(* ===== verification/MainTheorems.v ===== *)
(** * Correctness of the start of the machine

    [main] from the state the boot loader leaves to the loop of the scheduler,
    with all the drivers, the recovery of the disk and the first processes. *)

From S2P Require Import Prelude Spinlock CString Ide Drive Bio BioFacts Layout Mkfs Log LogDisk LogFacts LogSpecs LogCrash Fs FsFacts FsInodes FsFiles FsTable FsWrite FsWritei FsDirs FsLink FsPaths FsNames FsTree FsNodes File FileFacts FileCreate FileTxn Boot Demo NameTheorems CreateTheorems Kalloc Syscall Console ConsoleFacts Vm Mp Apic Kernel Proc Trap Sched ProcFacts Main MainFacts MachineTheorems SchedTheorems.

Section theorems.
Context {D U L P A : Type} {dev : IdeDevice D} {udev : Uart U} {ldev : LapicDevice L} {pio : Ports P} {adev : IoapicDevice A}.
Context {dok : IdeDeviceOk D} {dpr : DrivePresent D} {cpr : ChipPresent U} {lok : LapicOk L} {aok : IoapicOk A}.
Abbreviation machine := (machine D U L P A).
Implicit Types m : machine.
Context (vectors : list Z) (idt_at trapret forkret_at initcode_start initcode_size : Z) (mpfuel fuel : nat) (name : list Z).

:: WHAT YOU WILL DO ::
Transcribe the material so that every line matches the original exactly.

:: EXERCISE SOLUTION ::
(* ===== verification/MainTheorems.v ===== *)
(** * Correctness of the start of the machine

    [main] from the state the boot loader leaves to the loop of the scheduler,
    with all the drivers, the recovery of the disk and the first processes. *)

From S2P Require Import Prelude Spinlock CString Ide Drive Bio BioFacts Layout Mkfs Log LogDisk LogFacts LogSpecs LogCrash Fs FsFacts FsInodes FsFiles FsTable FsWrite FsWritei FsDirs FsLink FsPaths FsNames FsTree FsNodes File FileFacts FileCreate FileTxn Boot Demo NameTheorems CreateTheorems Kalloc Syscall Console ConsoleFacts Vm Mp Apic Kernel Proc Trap Sched ProcFacts Main MainFacts MachineTheorems SchedTheorems.

Section theorems.
Context {D U L P A : Type} {dev : IdeDevice D} {udev : Uart U} {ldev : LapicDevice L} {pio : Ports P} {adev : IoapicDevice A}.
Context {dok : IdeDeviceOk D} {dpr : DrivePresent D} {cpr : ChipPresent U} {lok : LapicOk L} {aok : IoapicOk A}.
Abbreviation machine := (machine D U L P A).
Implicit Types m : machine.
Context (vectors : list Z) (idt_at trapret forkret_at initcode_start initcode_size : Z) (mpfuel fuel : nat) (name : list Z).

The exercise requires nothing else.